• Work required
Using the data beneath this instruction, retype only the lines from the one that contains "apply (prefix_substring _ _ _ Hpre). lia." down to the one that contains "(360, 360, 360))", both included, exactly as they appear.

[Saved entries]

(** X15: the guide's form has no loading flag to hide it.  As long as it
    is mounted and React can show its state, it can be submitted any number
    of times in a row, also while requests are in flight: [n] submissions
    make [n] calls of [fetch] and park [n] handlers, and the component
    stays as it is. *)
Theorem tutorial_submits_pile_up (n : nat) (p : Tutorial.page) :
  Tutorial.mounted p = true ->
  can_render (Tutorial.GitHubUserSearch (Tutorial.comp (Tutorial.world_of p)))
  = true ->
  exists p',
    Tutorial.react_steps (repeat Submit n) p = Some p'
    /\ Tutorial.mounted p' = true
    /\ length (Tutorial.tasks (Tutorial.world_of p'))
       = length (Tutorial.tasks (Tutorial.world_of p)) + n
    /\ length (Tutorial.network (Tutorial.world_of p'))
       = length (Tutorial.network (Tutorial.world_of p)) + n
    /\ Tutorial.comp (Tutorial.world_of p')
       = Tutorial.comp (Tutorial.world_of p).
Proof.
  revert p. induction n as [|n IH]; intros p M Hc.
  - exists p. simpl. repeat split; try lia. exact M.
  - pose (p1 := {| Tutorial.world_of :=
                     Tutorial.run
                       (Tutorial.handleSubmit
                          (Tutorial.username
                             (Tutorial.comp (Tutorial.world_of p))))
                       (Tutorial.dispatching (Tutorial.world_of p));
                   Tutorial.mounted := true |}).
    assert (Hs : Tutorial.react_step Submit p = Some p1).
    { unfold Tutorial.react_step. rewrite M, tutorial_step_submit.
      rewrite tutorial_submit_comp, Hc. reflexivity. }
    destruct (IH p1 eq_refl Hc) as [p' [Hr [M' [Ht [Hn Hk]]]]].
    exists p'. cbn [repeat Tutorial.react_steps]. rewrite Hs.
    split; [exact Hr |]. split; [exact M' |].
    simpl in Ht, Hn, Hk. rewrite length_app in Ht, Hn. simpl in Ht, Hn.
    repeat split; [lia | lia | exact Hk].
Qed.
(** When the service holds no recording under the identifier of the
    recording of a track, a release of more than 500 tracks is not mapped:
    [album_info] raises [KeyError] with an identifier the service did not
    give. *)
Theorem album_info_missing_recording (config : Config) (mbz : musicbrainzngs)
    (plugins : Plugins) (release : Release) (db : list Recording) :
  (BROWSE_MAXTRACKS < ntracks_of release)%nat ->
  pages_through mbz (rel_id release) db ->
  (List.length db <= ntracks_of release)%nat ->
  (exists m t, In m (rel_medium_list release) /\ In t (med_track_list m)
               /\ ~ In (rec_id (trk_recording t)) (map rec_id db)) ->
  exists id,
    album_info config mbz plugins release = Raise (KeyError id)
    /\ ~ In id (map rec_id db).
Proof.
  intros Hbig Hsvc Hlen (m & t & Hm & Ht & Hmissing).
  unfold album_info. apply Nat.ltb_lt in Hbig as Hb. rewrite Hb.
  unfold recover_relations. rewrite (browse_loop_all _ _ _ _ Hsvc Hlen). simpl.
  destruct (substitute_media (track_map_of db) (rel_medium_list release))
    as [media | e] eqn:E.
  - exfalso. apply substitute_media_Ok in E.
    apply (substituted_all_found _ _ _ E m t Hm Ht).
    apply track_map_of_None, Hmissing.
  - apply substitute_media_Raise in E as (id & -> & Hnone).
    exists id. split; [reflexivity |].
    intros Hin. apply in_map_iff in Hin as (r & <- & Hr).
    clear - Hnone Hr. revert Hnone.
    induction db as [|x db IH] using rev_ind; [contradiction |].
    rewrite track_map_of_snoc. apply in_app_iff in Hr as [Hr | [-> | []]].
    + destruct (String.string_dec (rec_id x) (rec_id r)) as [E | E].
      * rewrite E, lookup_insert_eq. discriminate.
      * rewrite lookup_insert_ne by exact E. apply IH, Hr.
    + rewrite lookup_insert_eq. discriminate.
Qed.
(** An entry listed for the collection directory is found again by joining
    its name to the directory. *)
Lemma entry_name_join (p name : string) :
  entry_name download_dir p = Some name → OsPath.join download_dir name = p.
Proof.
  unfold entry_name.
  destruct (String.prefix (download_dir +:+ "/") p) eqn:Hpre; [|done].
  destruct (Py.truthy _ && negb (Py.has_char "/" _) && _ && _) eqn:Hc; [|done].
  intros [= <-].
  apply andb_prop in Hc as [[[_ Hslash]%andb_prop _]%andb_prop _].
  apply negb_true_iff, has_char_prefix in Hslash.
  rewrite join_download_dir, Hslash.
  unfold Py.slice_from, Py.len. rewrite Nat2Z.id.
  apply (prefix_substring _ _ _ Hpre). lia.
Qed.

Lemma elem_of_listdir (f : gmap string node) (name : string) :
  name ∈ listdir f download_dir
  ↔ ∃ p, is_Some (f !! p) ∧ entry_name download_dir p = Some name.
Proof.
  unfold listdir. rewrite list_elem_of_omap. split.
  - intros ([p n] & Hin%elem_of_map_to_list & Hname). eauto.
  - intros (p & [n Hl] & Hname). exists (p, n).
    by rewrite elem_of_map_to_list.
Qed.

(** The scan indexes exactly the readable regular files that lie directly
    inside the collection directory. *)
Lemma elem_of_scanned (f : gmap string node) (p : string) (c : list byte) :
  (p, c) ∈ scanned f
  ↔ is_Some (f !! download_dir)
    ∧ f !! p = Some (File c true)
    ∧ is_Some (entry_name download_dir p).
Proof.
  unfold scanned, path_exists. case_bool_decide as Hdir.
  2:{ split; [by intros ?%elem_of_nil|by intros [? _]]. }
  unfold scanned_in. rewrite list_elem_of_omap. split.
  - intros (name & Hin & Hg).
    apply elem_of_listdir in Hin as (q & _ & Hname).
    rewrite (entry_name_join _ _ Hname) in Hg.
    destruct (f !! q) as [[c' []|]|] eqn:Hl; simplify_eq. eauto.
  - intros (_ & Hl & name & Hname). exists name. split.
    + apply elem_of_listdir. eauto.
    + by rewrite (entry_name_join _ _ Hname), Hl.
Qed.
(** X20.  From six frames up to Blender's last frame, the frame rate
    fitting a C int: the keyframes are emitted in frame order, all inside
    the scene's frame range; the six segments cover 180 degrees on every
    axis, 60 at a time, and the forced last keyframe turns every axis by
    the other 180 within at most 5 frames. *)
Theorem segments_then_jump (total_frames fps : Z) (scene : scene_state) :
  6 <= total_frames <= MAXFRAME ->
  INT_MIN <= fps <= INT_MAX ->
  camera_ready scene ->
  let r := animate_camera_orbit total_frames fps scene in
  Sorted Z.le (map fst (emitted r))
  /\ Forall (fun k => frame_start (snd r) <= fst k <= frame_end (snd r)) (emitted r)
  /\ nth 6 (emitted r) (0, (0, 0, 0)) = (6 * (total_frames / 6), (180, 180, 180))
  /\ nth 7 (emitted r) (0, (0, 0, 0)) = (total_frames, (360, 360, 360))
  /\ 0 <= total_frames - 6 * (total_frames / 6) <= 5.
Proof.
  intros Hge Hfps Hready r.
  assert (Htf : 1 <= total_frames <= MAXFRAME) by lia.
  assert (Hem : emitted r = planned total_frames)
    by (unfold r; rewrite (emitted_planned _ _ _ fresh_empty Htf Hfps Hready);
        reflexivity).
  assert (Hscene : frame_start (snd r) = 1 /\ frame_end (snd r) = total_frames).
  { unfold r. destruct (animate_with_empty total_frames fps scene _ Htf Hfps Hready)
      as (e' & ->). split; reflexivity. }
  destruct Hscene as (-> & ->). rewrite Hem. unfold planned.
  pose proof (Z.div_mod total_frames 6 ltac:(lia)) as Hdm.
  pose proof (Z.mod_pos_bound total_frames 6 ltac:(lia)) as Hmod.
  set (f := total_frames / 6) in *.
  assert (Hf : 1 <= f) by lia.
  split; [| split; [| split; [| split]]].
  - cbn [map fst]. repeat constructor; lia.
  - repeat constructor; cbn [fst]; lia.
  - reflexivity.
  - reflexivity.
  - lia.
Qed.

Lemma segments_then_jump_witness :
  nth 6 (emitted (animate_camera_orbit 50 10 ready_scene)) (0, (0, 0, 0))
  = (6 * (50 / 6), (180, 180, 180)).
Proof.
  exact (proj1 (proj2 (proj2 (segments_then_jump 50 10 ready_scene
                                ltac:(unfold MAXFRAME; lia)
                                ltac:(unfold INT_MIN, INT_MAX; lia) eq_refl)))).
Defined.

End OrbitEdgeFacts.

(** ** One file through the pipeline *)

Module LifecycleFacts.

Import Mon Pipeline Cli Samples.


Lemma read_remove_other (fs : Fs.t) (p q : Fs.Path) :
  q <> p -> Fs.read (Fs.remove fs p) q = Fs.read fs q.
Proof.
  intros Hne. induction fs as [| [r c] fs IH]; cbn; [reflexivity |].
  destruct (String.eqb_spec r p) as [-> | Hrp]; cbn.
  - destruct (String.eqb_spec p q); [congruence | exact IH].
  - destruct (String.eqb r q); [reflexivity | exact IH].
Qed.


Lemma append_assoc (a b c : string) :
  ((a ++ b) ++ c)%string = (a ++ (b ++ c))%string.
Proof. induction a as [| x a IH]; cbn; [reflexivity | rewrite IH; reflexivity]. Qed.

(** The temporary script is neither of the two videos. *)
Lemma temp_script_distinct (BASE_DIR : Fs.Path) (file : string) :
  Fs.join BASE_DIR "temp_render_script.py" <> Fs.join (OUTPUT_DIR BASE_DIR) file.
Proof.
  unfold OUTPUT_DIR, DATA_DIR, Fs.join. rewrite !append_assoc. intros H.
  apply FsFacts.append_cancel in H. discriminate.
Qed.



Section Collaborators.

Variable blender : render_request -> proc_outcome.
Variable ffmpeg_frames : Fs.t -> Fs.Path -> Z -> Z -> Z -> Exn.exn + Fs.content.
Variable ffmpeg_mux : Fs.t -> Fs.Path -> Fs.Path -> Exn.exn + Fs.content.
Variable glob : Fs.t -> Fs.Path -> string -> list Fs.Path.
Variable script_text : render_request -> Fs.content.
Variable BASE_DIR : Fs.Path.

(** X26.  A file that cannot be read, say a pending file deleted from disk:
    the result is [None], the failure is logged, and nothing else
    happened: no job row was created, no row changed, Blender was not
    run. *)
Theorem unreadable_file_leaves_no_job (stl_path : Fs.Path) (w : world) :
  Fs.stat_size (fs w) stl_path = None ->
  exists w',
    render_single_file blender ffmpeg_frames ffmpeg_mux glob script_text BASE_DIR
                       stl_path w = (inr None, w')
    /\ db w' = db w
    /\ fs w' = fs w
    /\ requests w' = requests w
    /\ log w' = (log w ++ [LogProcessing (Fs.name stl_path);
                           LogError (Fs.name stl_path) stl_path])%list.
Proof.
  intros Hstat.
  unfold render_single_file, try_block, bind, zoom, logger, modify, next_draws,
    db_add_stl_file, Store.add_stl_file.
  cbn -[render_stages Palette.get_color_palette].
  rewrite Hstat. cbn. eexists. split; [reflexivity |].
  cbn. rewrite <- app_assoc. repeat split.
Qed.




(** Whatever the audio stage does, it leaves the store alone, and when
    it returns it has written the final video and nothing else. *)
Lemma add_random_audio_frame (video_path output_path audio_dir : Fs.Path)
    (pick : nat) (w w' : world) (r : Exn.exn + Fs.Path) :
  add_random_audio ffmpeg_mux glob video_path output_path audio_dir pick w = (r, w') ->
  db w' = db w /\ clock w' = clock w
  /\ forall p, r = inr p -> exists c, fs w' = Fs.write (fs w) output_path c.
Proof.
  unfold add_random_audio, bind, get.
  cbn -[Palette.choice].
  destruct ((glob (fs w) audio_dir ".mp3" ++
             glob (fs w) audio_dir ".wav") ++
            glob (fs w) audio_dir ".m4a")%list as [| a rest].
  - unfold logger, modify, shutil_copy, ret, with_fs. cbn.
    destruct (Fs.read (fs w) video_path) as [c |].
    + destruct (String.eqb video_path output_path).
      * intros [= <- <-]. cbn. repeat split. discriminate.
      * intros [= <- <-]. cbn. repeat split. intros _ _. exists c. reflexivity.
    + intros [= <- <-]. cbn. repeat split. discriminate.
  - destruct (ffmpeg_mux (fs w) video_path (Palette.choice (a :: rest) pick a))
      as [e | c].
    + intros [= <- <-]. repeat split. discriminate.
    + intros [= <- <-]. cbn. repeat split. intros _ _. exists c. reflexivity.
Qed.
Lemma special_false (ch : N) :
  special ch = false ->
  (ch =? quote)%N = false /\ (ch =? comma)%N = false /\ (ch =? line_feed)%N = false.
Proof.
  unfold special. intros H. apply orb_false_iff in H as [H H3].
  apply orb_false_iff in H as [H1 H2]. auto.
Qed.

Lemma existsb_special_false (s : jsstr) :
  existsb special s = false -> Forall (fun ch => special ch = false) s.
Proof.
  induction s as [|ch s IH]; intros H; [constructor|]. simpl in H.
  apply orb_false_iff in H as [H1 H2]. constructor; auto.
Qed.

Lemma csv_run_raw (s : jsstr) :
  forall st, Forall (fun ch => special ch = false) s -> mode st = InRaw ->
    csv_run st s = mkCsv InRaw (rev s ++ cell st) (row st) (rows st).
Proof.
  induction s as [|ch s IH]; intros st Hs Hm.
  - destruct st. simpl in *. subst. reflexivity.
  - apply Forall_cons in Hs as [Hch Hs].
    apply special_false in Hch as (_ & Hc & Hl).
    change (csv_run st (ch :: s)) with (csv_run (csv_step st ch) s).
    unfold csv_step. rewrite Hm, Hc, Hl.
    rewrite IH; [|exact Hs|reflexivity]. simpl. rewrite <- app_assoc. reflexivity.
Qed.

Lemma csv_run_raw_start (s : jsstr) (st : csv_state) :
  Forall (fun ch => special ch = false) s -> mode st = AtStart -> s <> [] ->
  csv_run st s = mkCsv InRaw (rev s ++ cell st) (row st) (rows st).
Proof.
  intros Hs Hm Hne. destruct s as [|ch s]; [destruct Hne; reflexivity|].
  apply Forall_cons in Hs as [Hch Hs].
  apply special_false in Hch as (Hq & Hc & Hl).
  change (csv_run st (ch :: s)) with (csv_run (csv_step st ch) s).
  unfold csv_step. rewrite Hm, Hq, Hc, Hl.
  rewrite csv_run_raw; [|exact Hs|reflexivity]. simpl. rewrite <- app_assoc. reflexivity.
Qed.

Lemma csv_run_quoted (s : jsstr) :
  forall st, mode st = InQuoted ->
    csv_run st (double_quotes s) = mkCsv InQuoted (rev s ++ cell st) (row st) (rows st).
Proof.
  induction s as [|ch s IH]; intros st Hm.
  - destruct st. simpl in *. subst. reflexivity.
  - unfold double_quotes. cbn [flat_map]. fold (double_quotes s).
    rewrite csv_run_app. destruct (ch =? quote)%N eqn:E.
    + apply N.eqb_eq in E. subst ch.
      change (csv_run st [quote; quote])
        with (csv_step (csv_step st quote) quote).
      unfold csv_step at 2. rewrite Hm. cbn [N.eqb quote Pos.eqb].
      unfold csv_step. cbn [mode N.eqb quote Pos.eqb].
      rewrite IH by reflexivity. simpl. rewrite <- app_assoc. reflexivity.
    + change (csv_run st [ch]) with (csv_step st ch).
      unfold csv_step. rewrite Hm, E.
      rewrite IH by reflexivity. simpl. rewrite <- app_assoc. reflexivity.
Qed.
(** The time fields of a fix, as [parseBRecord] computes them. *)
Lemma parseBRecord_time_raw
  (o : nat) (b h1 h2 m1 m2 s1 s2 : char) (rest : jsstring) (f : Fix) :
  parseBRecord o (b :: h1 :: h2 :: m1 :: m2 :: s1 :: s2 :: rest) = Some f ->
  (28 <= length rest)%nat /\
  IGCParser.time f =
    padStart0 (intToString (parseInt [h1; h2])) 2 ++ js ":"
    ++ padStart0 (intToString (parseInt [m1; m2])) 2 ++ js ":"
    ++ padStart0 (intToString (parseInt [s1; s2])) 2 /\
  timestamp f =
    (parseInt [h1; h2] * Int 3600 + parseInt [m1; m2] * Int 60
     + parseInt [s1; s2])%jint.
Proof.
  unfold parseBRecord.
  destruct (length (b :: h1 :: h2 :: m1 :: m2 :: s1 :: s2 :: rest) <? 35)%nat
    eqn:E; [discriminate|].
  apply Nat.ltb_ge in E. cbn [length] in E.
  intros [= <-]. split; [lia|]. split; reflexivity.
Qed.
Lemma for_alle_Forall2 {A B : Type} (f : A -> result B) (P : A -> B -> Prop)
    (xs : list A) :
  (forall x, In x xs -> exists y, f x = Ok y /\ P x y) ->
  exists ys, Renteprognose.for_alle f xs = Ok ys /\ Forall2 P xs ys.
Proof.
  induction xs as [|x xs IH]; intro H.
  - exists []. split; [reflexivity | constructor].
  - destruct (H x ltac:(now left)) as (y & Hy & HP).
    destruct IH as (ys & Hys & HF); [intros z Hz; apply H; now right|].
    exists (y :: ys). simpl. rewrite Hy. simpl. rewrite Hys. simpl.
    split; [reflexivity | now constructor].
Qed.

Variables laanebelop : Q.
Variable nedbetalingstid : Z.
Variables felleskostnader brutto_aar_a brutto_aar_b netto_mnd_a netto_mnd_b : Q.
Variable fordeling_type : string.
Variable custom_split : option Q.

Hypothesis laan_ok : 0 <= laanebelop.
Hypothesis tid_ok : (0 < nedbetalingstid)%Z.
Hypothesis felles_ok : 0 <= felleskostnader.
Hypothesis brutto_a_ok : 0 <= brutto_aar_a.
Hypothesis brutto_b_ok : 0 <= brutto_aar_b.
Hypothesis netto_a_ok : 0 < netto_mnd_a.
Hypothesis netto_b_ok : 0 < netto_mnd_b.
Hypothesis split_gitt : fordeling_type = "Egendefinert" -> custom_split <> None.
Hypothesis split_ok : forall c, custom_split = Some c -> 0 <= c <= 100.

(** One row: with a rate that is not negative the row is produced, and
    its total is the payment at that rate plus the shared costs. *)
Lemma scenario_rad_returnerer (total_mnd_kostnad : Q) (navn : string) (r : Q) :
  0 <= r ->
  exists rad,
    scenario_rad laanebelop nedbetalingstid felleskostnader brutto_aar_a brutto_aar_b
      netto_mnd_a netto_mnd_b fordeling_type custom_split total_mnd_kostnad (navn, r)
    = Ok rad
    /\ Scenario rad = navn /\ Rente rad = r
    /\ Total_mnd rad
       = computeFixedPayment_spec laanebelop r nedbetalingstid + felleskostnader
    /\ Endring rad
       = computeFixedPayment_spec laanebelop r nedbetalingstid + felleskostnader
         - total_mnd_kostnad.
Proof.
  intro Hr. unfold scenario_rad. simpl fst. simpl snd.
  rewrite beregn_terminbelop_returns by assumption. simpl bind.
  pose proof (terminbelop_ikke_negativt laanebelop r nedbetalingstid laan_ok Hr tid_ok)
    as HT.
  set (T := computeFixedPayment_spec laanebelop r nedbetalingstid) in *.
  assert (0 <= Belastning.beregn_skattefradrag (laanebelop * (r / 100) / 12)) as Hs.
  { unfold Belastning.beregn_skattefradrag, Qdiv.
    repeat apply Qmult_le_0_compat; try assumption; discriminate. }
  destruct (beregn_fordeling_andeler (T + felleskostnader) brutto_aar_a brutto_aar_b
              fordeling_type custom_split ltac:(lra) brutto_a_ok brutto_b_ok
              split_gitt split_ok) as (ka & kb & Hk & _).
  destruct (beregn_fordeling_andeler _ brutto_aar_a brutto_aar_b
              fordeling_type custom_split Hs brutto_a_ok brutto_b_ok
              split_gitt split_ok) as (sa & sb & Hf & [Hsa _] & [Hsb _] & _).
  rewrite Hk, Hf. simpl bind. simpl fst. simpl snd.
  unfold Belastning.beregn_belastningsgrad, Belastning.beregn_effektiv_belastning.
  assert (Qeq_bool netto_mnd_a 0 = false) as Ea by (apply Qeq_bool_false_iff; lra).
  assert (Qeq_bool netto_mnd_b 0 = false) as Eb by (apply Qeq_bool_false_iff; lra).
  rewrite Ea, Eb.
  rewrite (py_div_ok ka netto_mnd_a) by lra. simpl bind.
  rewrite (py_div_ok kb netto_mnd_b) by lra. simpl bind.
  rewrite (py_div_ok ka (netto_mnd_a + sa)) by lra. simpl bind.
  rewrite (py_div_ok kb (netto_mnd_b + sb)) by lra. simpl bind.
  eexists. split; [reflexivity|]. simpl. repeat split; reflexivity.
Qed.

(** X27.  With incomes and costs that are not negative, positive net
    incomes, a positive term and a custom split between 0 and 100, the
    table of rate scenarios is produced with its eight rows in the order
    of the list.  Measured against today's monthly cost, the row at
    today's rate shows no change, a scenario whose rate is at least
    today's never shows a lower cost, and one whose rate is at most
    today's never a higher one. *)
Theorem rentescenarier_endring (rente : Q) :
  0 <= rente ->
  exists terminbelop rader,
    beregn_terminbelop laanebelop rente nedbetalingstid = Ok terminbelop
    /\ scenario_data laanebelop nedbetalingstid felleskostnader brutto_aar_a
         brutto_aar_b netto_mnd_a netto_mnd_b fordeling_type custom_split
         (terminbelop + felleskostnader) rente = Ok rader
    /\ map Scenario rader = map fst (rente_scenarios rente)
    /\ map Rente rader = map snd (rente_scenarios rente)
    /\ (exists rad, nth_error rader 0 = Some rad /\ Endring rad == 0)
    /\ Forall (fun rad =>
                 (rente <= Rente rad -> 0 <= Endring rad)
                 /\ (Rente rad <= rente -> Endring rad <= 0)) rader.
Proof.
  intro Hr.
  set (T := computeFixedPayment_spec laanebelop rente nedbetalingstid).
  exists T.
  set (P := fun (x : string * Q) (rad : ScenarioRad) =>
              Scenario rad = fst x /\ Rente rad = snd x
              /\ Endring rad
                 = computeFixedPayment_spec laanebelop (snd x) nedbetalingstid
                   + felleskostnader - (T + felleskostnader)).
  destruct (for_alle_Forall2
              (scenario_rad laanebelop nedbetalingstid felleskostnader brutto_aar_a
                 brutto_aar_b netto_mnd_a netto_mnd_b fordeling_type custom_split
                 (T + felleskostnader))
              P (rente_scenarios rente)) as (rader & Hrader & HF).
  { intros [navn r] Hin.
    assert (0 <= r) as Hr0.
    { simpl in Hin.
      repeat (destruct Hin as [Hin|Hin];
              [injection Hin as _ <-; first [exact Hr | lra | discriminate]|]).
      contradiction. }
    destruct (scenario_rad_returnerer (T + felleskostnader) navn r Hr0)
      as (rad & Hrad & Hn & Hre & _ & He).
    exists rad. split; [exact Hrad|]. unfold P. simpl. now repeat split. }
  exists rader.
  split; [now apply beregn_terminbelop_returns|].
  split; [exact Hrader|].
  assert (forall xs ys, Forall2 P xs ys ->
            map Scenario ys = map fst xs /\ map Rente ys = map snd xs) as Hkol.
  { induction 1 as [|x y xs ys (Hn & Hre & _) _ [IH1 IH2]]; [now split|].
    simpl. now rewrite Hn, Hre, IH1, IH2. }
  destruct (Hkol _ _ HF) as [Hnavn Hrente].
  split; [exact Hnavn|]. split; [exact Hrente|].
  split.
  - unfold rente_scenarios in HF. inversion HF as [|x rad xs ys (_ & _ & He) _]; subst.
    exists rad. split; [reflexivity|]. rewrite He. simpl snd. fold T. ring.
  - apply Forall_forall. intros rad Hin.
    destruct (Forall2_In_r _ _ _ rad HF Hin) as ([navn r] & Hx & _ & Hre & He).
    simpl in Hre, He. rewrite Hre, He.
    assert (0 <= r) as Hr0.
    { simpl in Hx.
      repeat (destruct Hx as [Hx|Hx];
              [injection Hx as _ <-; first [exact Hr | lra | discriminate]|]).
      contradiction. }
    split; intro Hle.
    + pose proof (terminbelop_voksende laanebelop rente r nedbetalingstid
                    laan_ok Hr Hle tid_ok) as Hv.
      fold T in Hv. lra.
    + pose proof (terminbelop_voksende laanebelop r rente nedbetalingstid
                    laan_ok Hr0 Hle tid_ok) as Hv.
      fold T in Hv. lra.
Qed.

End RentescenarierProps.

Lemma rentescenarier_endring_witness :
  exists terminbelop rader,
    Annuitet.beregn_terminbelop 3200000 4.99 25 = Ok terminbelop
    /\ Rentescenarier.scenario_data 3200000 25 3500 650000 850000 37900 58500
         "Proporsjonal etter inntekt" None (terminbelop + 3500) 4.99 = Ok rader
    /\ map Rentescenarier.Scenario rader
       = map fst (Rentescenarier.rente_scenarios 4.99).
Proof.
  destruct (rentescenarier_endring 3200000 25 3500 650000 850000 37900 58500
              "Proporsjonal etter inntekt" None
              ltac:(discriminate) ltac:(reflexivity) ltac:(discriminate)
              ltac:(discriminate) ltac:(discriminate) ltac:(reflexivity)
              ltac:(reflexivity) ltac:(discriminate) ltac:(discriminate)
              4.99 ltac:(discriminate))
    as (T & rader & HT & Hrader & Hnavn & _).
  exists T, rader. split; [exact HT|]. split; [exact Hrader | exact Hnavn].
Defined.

• Exercise result
  apply (prefix_substring _ _ _ Hpre). lia.
Qed.

Lemma elem_of_listdir (f : gmap string node) (name : string) :
  name ∈ listdir f download_dir
  ↔ ∃ p, is_Some (f !! p) ∧ entry_name download_dir p = Some name.
Proof.
  unfold listdir. rewrite list_elem_of_omap. split.
  - intros ([p n] & Hin%elem_of_map_to_list & Hname). eauto.
  - intros (p & [n Hl] & Hname). exists (p, n).
    by rewrite elem_of_map_to_list.
Qed.

(** The scan indexes exactly the readable regular files that lie directly
    inside the collection directory. *)
Lemma elem_of_scanned (f : gmap string node) (p : string) (c : list byte) :
  (p, c) ∈ scanned f
  ↔ is_Some (f !! download_dir)
    ∧ f !! p = Some (File c true)
    ∧ is_Some (entry_name download_dir p).
Proof.
  unfold scanned, path_exists. case_bool_decide as Hdir.
  2:{ split; [by intros ?%elem_of_nil|by intros [? _]]. }
  unfold scanned_in. rewrite list_elem_of_omap. split.
  - intros (name & Hin & Hg).
    apply elem_of_listdir in Hin as (q & _ & Hname).
    rewrite (entry_name_join _ _ Hname) in Hg.
    destruct (f !! q) as [[c' []|]|] eqn:Hl; simplify_eq. eauto.
  - intros (_ & Hl & name & Hname). exists name. split.
    + apply elem_of_listdir. eauto.
    + by rewrite (entry_name_join _ _ Hname), Hl.
Qed.
(** X20.  From six frames up to Blender's last frame, the frame rate
    fitting a C int: the keyframes are emitted in frame order, all inside
    the scene's frame range; the six segments cover 180 degrees on every
    axis, 60 at a time, and the forced last keyframe turns every axis by
    the other 180 within at most 5 frames. *)
Theorem segments_then_jump (total_frames fps : Z) (scene : scene_state) :
  6 <= total_frames <= MAXFRAME ->
  INT_MIN <= fps <= INT_MAX ->
  camera_ready scene ->
  let r := animate_camera_orbit total_frames fps scene in
  Sorted Z.le (map fst (emitted r))
  /\ Forall (fun k => frame_start (snd r) <= fst k <= frame_end (snd r)) (emitted r)
  /\ nth 6 (emitted r) (0, (0, 0, 0)) = (6 * (total_frames / 6), (180, 180, 180))
  /\ nth 7 (emitted r) (0, (0, 0, 0)) = (total_frames, (360, 360, 360))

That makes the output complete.